Stored data entries:
▼▼▼
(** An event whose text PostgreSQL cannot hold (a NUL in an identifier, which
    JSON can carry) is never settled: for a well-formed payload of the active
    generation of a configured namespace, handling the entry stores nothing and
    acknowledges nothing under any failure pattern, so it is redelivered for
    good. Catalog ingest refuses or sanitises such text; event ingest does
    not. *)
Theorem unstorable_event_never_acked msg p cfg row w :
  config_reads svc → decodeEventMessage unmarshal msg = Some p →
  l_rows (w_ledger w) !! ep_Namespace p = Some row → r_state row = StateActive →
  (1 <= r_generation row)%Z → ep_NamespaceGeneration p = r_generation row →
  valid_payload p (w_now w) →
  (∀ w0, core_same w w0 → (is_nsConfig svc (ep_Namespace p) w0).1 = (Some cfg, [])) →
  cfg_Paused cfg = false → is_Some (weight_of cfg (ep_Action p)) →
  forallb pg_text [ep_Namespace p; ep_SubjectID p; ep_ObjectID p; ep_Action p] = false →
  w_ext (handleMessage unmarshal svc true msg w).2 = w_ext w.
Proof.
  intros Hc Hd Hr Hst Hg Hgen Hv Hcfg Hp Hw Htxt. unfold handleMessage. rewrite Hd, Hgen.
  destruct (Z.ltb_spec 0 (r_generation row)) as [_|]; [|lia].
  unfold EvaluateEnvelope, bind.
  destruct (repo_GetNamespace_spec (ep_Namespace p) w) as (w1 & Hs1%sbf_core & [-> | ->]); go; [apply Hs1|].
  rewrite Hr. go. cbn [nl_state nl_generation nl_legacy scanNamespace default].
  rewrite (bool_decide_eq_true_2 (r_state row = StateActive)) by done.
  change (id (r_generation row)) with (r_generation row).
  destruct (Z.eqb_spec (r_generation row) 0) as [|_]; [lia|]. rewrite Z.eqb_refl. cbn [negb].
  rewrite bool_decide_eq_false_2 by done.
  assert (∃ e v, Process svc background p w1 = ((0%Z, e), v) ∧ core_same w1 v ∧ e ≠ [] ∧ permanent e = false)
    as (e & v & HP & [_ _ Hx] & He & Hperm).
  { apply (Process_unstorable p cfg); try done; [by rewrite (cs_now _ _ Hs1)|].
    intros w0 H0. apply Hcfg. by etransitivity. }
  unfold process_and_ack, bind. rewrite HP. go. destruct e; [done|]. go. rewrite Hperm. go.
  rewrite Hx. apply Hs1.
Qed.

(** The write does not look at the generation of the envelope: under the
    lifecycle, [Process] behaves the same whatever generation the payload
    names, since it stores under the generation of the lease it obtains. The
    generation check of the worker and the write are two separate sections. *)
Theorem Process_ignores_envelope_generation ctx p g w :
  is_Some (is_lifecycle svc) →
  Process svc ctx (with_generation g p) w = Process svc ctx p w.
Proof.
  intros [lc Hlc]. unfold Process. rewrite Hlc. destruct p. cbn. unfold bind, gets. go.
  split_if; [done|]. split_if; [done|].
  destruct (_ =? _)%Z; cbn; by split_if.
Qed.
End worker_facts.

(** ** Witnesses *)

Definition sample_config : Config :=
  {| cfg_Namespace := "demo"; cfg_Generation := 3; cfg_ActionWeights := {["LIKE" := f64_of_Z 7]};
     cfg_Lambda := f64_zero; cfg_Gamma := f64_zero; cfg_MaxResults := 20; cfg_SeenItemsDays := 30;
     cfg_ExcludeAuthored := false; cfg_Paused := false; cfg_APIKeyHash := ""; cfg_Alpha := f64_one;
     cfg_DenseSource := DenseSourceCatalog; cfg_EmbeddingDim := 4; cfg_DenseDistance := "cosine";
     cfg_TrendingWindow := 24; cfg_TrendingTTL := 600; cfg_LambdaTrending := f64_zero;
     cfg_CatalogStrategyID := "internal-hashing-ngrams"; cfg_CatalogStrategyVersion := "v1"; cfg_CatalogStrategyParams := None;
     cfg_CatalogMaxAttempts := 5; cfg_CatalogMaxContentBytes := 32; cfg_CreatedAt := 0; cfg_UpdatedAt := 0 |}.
▲▲▲
## Problem requirements
Your reply should be nothing but the lines from the one containing "cfg_Lambda := f64_zero;" through the last line above, copied exactly; please include both ends.

## Answer to this problem
     cfg_Lambda := f64_zero; cfg_Gamma := f64_zero; cfg_MaxResults := 20; cfg_SeenItemsDays := 30;
     cfg_ExcludeAuthored := false; cfg_Paused := false; cfg_APIKeyHash := ""; cfg_Alpha := f64_one;
     cfg_DenseSource := DenseSourceCatalog; cfg_EmbeddingDim := 4; cfg_DenseDistance := "cosine";
     cfg_TrendingWindow := 24; cfg_TrendingTTL := 600; cfg_LambdaTrending := f64_zero;
     cfg_CatalogStrategyID := "internal-hashing-ngrams"; cfg_CatalogStrategyVersion := "v1"; cfg_CatalogStrategyParams := None;
     cfg_CatalogMaxAttempts := 5; cfg_CatalogMaxContentBytes := 32; cfg_CreatedAt := 0; cfg_UpdatedAt := 0 |}.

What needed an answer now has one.